Getting Started

Used Cars Price

library(tidyverse)
theme_set(theme_bw())
library(tidymodels)

The dataset car_prices.csv contains attributes of cars offered for sale on cars.com in 20171. The codebook is available below:

  • type: Model (Accord, Maxima, Mazda6)
  • age: Age of the used car (in years)
  • price: Price (in thousands of dollars)
  • mileage: Previous miles driven (in thousands of miles)
car_prices <- read_csv("data/car_prices.csv")
glimpse(car_prices)
## Rows: 90
## Columns: 4
## $ type    <chr> "Mazda6", "Mazda6", "Mazda6", "Mazda6", "Mazda6", "Mazda6", "M…
## $ age     <dbl> 3, 2, 1, 2, 2, 1, 2, 3, 3, 4, 4, 3, 3, 3, 3, 1, 7, 8, 6, 7, 10…
## $ price   <dbl> 15.9, 16.4, 18.9, 16.9, 20.5, 19.0, 17.5, 18.0, 13.6, 12.0, 10…
## $ mileage <dbl> 17.8, 19.0, 20.9, 24.0, 24.0, 24.2, 30.1, 32.0, 34.8, 35.7, 49…

Part 1: Price and Mileage

Consider a regression model with the response price and a single predictor mileage.

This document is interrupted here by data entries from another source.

(** ** The engine invocation of a job *)

(** C6.  [runRmlMapper] starts exactly one child, with the call built
    from its invocation, on the files as they are then, and the files
    afterwards are those the child left.  For every invocation that child
    runs in the invocation's working directory, and its argument list always
    has [-m] followed by the mapping-document path and [-o] followed by the
    output path; it has [-s] followed by the requested serialization exactly
    when that is not empty, and [-b] followed by the base-IRI override
    exactly when there is a non-empty one; beyond [-jar], the jar and these
    options it has nothing.  Every child the handler starts is started this
    way from the job's own invocation: the working directory is the
    workspace created for the job, the two paths lie in it, the
    serialization is the request's and the base IRI is the configured
    [BASE_IRI], trimmed. *)
Theorem engine_arguments `{Platform} (env : Env) (inv : EngineInvocation) :
  let call := spawn_call env inv in
  (forall w s,
     let run := runRmlMapper env w inv s in
     st_trace run.2 = st_trace s ++ [ESpawn call (st_fs s)]
     /\ st_fs run.2 = er_fs (w_engine w call (st_fs s))
     /\ st_resp run.2 = st_resp s)
  /\ (sp_command call = js "java"
      /\ sp_cwd call = workdir inv
      /\ has_option (js "-m") (mappingPath inv) (sp_args call)
      /\ has_option (js "-o") (outputPath inv) (sp_args call)
      /\ (has_option (js "-s") (serialization inv) (sp_args call)
          <-> serialization inv <> [])
      /\ (has_option (js "-b") (base_value inv) (sp_args call)
          <-> base_value inv <> [])
      /\ length (sp_args call) =
           (6 + (if eqb (serialization inv) [] then 0 else 2)
              + (if eqb (base_value inv) [] then 0 else 2))%nat)
  /\ (forall w fs req started seen,
        In (ESpawn started seen) (st_trace (handle env w fs req).2) ->
        exists dir,
          In (EMkdtemp dir) (st_trace (handle env w fs req).2)
          /\ started = spawn_call env
                         (job_invocation env (request_serialization env req) dir)).
Proof.
  intros call. split; [|split; [split; [done | apply spawn_call_options]|]].
  - intros w s run. subst run. unfold runRmlMapper. rewrite !bind_run. simpl.
    fold call. destruct (er_end _) as [e|code|]; simpl; [done| |done].
    unfold lift, on_close. by destruct code as [[|c|c]|].
  - intros w fs req started seen Hspawn.
    destruct (spawn_shape env w fs req started seen Hspawn)
      as (y & items & suffix & s2 & fevs & rml & later
          & _ & _ & _ & _ & _ & Hcall & _ & Htrace).
    exists (workspace_of w suffix). split; [|done].
    rewrite Htrace. by left.
Qed.
(** * Renovation shopping planner: the item store, its derived views and
      the AI-assisted workflows of [RenovationService], with the handlers of
      [RenovationPlannerComponent] that guard them.

    The TypeScript sources are embedded shallowly:
    - a JavaScript [number] is an IEEE 754 binary64 value: Rocq's primitive
      [float], with its own [*], [+] and [-];
    - a JavaScript string is a [string]; [trim] strips the ASCII members of the
      ECMAScript white space and line terminator sets;
    - an interface is a record in a module of its name;
    - a signal is a field of [Store]; a method is a computation in the monad
      [M], which threads the store, the chronological list of observable
      effects, and the number of calls made to the host;
    - what the host decides (the clock, the random source, the generative
      model's replies, [JSON.parse], [localeCompare]) is a field of [Host]. *)

From Stdlib Require Import List String Ascii ZArith NArith Bool Lia.
From Stdlib Require Import DecimalString Floats Sorted Permutation.
Import ListNotations.

Open Scope string_scope.
Open Scope list_scope.

(* ===================================================================== *)
(** ** JavaScript values *)

Definition number : Type := float.
(** What [telegram_parser_read] does on a usable session, told by the
    framer's result [n]: the session and the device after the call and the
    value of the local [crc]. *)
Lemma telegram_parser_read_usable `{Headers} o p m :
  buffer o = Some m -> bufsize o <> 0 -> 0 < fd o ->
  exists n m1 p1 ret o' p',
    read_telegram p m (bufsize o) (bufsize o) = Some (n, m1, p1)
    /\ telegram_parser_read (Some o) p = Some (ret, Some o', p')
    /\ len o' = n /\ buffer o' = Some m1 /\ fd o' = fd o
    /\ terminal o' = terminal o /\ mode o' = mode o
    /\ bufsize o' = bufsize o
    /\ (n = 0 -> parser_crc16 (tp_parser o') = 0)
    /\ ret = (if negb (parser_crc16 (tp_parser o') =? 0)
                 && negb (parser_crc16 (tp_parser o') =? local_crc o')
              then -4 else 0)
    /\ (if negb (terminal o =? 0) && (n =? 0) && (mode o =? ch "P")
        then newtio o' = cfsetispeed (newtio o)
                           (other_baud (cfgetispeed (newtio o)))
             /\ p' = tcsetattr (fd o) (tcflush p1) (newtio o')
        else newtio o' = newtio o /\ p' = p1).
Proof.
  intros Hb Hs Hf.
  destruct (read_telegram_returns p m (bufsize o) (bufsize o)) as [[[n m1] p1] E].
  exists n, m1, p1.
  unfold telegram_parser_read. rewrite Hb.
  destruct (Z.eqb_spec (bufsize o) 0) as [|_]; [contradiction|].
  destruct (Z.leb_spec (fd o) 0) as [|_]; [lia|].
  change (bufsize (set_crc16 o 0)) with (bufsize o). rewrite E.
  cbv zeta.
  set (o1 := set_len (set_buffer (set_crc16 o 0) (Some m1)) n).
  change (len o1) with n.
  destruct (Z.eqb_spec n 0) as [N0|N0].
  - (* nothing framed *)
    cbv iota beta.
    change (len o1) with n. change (terminal o1) with (terminal o).
    change (mode o1) with (mode o). change (newtio o1) with (newtio o).
    rewrite (proj2 (Z.eqb_eq n 0) N0), andb_true_r.
    destruct (negb (terminal o =? 0) && (mode o =? ch "P")) eqn:T.
    + unfold cfgetispeed, other_baud.
      destruct (c_ispeed (newtio o) =? B115200) eqn:B;
        do 3 eexists; (split; [reflexivity|]); (split; [reflexivity|]);
        cbn; repeat split; auto.
    + do 3 eexists. split; [reflexivity|]. split; [reflexivity|].
      cbn. repeat split; auto.
  - (* a telegram *)
    cbv iota beta.
    set (o2 := run_parser o1 m1).
    destruct (run_parser_fields o1 m1) as (R1 & R2 & R3 & R4 & R5 & R6 & R7).
    fold o2 in R1, R2, R3, R4, R5, R6, R7.
    destruct (dump_on_errors_fields o2 m1)
      as (D1 & D2 & D3 & D4 & D5 & D6 & D7 & D8 & D9).
    set (o3 := dump_on_errors o2 m1) in *.
    assert (L : local_crc o3
                = if status o2 =? 1
                  then crc_telegram (cell m1) (wrap32 (len o2)) else 0).
    { unfold local_crc. rewrite D3, R1, D4, D2, R2.
      change (buffer o1) with (Some m1). change (len o1) with n.
      destruct (Z.eqb_spec n 0); [contradiction|]. reflexivity. }
    rewrite <- L.
    rewrite D4, R2. change (len o1) with n.
    destruct (Z.eqb_spec n 0); [contradiction|].
    rewrite !andb_false_r. cbn [andb]. cbv iota beta.
    destruct (negb (parser_crc16 (tp_parser o3) =? 0)
              && negb (parser_crc16 (tp_parser o3) =? local_crc o3)) eqn:C;
      do 3 eexists; (split; [reflexivity|]); (split; [reflexivity|]);
      rewrite C, D3, D4, D5, D6, D7, D8, D9, R1, R2, R3, R4, R5, R6, R7;
      cbn; repeat split; auto; intros; contradiction.
Qed.
(** * Infinite Social Feed: ranking engine and feed routes

    A shallow embedding of the ranking engine ([RankingEngine] in
    src/utils/ranking.js), of the [Post] and [Like] models
    (src/models/Post.js, src/models/Like.js) and of the feed, like and
    unlike handlers of src/routes/posts.js.

    Modelling conventions.
    - Counters, timestamps (milliseconds since the epoch), page numbers and
      page sizes are integers ([Z]).  JavaScript stores them as doubles;
      the model is exact as long as they stay below 2^53.
    - Scores are real numbers ([R]): the arithmetic of the scorer is
      idealised, rounding is not modelled.  The model agrees with
      JavaScript wherever no division by zero and no logarithm of a
      non-positive number is evaluated; the theorems say where that is.
    - A MongoDB collection is the list of its documents.  Queries are
      functions on that list; a handler maps a store to a store and a
      response.  Promises are run to completion one after the other, and a
      failing database call (the [catch] branches, status 500) is not
      modelled. *)

From Stdlib Require Import ZArith QArith List Bool String Ascii.
From Stdlib Require Import Reals Lra Lia Psatz Permutation Sorted.
Import ListNotations.

(** ** Data model *)

Definition ObjectId := nat.

Module Post.

(** The fields of [postSchema] that the ranking engine and the like
    handlers read or write.  [createdAt] comes from [timestamps: true]. *)
Record t : Type := mk {
  _id : ObjectId;
  userId : ObjectId;
  tags : list string;
  likes : Z;
  comments : Z;
  views : Z;
  shares : Z;
  isActive : bool;
  createdAt : Z;
  engagement : Q
}.

(** [postSchema.virtual('hoursSinceCreation')]:
    [Math.floor((now - created) / (1000 * 60 * 60))].  [Z.div] rounds
    towards minus infinity, as [Math.floor] does. *)
Definition hoursSinceCreation (now : Z) (p : t) : Z :=
  ((now - createdAt p) / (1000 * 60 * 60))%Z.

(** [updateEngagement]:
    [(likes + comments * 2 + shares * 3) / (views + 1)]. *)
Definition updateEngagement (p : t) : t :=
  mk (_id p) (userId p) (tags p) (likes p) (comments p) (views p)
     (shares p) (isActive p) (createdAt p)
     (inject_Z (likes p + comments p * 2 + shares p * 3)
      / inject_Z (views p + 1))%Q.

Definition set_likes (n : Z) (p : t) : t :=
  mk (_id p) (userId p) (tags p) n (comments p) (views p)
     (shares p) (isActive p) (createdAt p) (engagement p).

(** The in-memory part of [incrementLikes]: [this.likes += 1;
    this.updateEngagement()], then the pre-save hook, which calls
    [updateEngagement] once more. *)
Definition incrementLikes (p : t) : t :=
  updateEngagement (updateEngagement (set_likes (likes p + 1) p)).

(** The in-memory part of [decrementLikes]: the counter moves only when
    it is positive; the pre-save hook runs in both cases. *)
Definition decrementLikes (p : t) : t :=
  if (likes p >? 0)%Z
  then updateEngagement (updateEngagement (set_likes (likes p - 1) p))
  else updateEngagement p.

Definition set_views (n : Z) (p : t) : t :=
  mk (_id p) (userId p) (tags p) (likes p) (comments p) n
     (shares p) (isActive p) (createdAt p) (engagement p).

Definition set_comments (n : Z) (p : t) : t :=
  mk (_id p) (userId p) (tags p) (likes p) n (views p)
     (shares p) (isActive p) (createdAt p) (engagement p).

Definition set_shares (n : Z) (p : t) : t :=
  mk (_id p) (userId p) (tags p) (likes p) (comments p) (views p)
     n (isActive p) (createdAt p) (engagement p).

(** The in-memory part of [incrementViews], [incrementComments],
    [decrementComments] and [incrementShares], each followed by the
    pre-save hook. *)
Definition incrementViews (p : t) : t :=
  updateEngagement (updateEngagement (set_views (views p + 1) p)).

Definition incrementComments (p : t) : t :=
  updateEngagement (updateEngagement (set_comments (comments p + 1) p)).

Definition decrementComments (p : t) : t :=
  if (comments p >? 0)%Z
  then updateEngagement (updateEngagement (set_comments (comments p - 1) p))
  else updateEngagement p.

Q - Write out the equation of a model using parameters and variable names.

Q - Create a scatterplot of price and mileage. Do you see any patterns?

Q - Use appropriate functions to find the fitted model and display the results in tidy format.

## option 1
linear_reg(engine = "lm") %>% 
  fit(____ ~ _____, data = ______) %>% 
  tidy()

## option 2
lm_pm <- lm(____ ~ _____, data = ______) %>% 
  tidy()
lm_pm
  • linear_reg(engine = "lm"): specify which regression model to use (“lm” = linear model)
  • fit: fit, i.e., estimate parameters for a given model. y ~ x. use variable names in data argument.
  • tidy: construct a tidy data frame summarizing model results
  • lm: R base function to fit a linear model. same formula syntax as fit

Q - Write out the equation of the fitted model, and interpret the slope and intercept in the context of data.

  • Intercept:
  • Slope:

Q - What is the predicted selling price of a car with 50,000 miles?

Q - Include a visualization of the linear model on the scatterplot we created above. Try two options provided below and compare the two visualizations focusing on any difference.

## option 1: intercept and slope

## option 2: predicted values
car_prices <- car_prices %>% 
  mutate(pred = ____)

car_prices %>% 
  ggplot() + 
  geom_point(aes(x = mileage, y = price)) +
  geom_line(aes(x = _____, y = _____), 
              size = 1.5, color = "red") + 
  labs(x = "Mileage (in thousands of miles)", 
       y = "Price (in thousands of dollars)")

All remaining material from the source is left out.